PROBLEM DETAILS:
Where does the word "late" occur in the data below? Copy each line that holds it.
━━━ SUPPLIED INFORMATION
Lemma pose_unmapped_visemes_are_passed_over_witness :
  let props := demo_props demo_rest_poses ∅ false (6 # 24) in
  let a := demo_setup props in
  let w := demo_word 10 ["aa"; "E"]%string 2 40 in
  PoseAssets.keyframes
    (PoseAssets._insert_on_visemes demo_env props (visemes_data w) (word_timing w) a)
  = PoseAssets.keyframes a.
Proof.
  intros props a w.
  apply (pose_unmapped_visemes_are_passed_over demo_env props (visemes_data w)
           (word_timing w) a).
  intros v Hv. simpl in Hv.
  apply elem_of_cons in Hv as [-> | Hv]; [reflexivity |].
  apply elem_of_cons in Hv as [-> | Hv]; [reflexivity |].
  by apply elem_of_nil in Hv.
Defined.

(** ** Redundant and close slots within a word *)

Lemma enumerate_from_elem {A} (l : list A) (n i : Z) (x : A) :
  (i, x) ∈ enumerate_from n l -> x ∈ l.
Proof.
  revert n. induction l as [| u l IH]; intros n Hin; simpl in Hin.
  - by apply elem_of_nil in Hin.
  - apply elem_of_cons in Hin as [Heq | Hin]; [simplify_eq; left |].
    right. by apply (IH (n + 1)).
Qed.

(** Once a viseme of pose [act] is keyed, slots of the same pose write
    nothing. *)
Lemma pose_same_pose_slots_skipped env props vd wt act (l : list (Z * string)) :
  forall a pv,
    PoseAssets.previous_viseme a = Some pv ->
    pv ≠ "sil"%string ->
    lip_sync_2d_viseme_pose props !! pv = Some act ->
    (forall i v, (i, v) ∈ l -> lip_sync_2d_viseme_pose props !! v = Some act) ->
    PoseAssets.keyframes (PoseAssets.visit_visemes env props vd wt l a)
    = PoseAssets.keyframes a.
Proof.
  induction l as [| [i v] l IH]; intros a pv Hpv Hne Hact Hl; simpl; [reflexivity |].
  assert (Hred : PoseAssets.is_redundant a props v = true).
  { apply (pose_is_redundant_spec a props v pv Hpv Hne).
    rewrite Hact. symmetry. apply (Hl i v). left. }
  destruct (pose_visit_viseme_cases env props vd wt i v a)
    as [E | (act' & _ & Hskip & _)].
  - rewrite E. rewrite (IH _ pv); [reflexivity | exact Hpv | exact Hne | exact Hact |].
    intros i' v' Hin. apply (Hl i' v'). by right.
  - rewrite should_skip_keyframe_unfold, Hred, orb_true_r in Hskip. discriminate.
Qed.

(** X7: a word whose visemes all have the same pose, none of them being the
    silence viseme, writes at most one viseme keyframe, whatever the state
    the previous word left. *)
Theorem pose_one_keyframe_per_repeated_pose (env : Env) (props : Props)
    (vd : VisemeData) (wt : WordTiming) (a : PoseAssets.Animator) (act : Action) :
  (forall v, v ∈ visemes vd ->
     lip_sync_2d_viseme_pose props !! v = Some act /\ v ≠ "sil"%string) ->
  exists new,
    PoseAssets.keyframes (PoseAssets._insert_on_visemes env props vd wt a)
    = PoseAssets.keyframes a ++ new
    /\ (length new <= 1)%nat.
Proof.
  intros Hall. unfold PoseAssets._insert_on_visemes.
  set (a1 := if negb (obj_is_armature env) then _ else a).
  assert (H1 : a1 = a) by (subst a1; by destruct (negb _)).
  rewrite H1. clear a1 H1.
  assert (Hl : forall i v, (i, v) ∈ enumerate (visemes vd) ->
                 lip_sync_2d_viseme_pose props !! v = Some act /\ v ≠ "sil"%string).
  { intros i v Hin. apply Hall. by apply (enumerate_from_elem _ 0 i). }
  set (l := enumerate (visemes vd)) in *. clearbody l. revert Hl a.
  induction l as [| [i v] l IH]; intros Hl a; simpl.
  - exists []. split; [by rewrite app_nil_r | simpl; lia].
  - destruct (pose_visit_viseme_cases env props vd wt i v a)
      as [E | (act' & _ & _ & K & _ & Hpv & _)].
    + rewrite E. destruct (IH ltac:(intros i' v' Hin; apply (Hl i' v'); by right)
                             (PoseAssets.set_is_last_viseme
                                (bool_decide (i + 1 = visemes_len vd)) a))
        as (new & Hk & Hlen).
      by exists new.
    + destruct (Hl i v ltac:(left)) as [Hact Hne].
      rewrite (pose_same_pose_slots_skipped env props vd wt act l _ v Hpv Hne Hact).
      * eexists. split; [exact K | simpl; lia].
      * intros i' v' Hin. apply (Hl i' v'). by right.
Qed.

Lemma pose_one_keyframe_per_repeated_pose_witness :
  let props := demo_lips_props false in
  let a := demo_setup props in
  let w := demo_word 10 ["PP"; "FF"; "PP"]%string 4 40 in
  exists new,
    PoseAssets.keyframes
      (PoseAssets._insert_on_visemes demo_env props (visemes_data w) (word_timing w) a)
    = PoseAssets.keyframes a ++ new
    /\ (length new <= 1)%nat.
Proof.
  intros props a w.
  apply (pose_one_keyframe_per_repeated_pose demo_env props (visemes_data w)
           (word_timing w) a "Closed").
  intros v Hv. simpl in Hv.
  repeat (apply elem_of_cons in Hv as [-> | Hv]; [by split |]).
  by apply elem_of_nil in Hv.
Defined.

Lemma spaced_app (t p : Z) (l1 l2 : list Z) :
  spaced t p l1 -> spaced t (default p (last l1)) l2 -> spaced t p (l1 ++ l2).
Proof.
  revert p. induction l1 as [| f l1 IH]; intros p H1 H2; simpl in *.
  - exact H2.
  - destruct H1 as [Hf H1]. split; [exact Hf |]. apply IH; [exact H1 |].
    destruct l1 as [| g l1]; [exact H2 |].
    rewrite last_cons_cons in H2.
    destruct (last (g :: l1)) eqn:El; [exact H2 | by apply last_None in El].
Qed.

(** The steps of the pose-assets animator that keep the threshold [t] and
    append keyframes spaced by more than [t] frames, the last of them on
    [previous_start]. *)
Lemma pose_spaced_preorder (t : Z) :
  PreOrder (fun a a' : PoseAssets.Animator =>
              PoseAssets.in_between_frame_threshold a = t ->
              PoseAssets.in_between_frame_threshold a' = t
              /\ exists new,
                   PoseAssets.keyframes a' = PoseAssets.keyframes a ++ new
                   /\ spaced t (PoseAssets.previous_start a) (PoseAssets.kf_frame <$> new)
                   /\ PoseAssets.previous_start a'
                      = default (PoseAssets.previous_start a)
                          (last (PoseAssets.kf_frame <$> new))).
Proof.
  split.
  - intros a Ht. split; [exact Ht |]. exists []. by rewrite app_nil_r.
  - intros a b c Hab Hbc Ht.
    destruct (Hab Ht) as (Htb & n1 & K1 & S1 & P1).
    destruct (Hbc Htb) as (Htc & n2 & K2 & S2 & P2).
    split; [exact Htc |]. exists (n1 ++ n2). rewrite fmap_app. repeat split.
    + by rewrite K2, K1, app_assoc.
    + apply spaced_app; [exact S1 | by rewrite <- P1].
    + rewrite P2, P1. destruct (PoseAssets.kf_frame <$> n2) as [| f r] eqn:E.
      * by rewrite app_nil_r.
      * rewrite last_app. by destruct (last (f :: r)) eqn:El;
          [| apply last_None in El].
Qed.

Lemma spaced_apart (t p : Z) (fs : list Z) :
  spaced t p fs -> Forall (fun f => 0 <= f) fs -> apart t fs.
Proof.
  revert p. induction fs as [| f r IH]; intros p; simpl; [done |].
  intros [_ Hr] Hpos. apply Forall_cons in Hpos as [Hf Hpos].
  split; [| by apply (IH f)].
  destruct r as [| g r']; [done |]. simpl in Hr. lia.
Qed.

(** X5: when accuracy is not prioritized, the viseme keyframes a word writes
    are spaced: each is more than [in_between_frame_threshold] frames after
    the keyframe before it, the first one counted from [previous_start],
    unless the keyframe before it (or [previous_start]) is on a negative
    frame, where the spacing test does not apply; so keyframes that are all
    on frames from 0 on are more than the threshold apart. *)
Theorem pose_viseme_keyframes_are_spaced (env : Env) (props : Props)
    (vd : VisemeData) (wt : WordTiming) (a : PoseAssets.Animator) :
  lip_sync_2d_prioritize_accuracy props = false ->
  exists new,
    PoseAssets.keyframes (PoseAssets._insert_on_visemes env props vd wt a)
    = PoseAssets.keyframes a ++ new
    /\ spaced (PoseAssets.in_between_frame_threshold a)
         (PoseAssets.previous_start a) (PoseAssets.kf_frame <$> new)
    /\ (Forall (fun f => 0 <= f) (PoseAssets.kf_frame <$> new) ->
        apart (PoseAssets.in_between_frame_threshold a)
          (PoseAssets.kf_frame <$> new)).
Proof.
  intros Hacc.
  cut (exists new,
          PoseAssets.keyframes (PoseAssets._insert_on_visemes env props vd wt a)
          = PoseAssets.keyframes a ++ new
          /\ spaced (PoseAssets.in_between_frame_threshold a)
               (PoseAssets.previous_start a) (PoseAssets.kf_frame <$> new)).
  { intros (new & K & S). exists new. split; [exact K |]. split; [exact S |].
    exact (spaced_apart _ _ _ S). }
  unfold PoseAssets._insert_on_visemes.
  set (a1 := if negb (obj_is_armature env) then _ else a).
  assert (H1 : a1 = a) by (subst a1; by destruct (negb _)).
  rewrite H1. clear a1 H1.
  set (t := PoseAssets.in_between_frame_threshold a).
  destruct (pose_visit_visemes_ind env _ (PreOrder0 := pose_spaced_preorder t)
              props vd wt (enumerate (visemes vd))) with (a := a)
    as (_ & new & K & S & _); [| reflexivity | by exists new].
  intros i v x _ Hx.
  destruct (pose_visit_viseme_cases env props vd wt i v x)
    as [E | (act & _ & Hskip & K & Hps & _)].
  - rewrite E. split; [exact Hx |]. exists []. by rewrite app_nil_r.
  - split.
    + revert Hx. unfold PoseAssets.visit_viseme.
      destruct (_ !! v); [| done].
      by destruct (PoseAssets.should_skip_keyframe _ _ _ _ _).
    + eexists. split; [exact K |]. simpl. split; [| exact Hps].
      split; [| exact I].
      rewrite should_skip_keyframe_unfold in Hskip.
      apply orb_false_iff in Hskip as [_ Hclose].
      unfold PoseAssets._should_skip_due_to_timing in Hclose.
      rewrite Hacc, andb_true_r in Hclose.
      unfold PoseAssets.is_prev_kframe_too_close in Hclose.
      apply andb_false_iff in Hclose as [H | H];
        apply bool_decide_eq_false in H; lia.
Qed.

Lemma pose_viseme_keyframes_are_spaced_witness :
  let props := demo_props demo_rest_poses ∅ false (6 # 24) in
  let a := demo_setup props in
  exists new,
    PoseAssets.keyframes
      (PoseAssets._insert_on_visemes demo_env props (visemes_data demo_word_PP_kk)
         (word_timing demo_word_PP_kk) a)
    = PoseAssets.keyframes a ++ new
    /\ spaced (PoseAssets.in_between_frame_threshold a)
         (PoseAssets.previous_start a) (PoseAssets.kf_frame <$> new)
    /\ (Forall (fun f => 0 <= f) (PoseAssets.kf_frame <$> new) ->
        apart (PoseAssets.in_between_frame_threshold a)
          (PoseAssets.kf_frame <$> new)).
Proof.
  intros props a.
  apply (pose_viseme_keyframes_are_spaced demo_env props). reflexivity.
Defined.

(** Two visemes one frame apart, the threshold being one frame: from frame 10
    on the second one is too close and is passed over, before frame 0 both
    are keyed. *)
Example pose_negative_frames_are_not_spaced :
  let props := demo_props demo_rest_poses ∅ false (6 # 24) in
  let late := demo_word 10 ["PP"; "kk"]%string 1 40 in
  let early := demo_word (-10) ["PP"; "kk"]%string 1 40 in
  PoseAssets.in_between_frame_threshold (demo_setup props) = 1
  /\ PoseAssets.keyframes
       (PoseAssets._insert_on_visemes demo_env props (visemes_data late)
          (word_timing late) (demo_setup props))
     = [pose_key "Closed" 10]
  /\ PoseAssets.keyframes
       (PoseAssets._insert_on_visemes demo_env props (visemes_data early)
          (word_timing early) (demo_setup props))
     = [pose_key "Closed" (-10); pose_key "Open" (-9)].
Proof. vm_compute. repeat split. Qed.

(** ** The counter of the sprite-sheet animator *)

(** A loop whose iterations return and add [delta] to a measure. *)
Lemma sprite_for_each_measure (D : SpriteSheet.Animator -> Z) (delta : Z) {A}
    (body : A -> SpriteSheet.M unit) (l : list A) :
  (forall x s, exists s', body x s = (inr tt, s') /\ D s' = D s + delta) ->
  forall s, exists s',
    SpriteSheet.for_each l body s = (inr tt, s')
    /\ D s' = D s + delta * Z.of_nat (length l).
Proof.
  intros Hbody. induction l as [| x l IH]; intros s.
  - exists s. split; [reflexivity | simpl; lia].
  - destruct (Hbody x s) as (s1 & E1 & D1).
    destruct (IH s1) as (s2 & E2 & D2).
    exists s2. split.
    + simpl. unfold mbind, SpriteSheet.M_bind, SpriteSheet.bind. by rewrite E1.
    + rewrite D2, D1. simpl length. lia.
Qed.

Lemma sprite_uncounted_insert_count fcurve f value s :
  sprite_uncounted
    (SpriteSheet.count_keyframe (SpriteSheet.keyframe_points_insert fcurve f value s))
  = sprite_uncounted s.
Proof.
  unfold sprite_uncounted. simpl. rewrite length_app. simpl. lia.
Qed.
━━━━━━
ANSWER TO THIS EXERCISE:
  let late := demo_word 10 ["PP"; "kk"]%string 1 40 in
       (PoseAssets._insert_on_visemes demo_env props (visemes_data late)
          (word_timing late) (demo_setup props))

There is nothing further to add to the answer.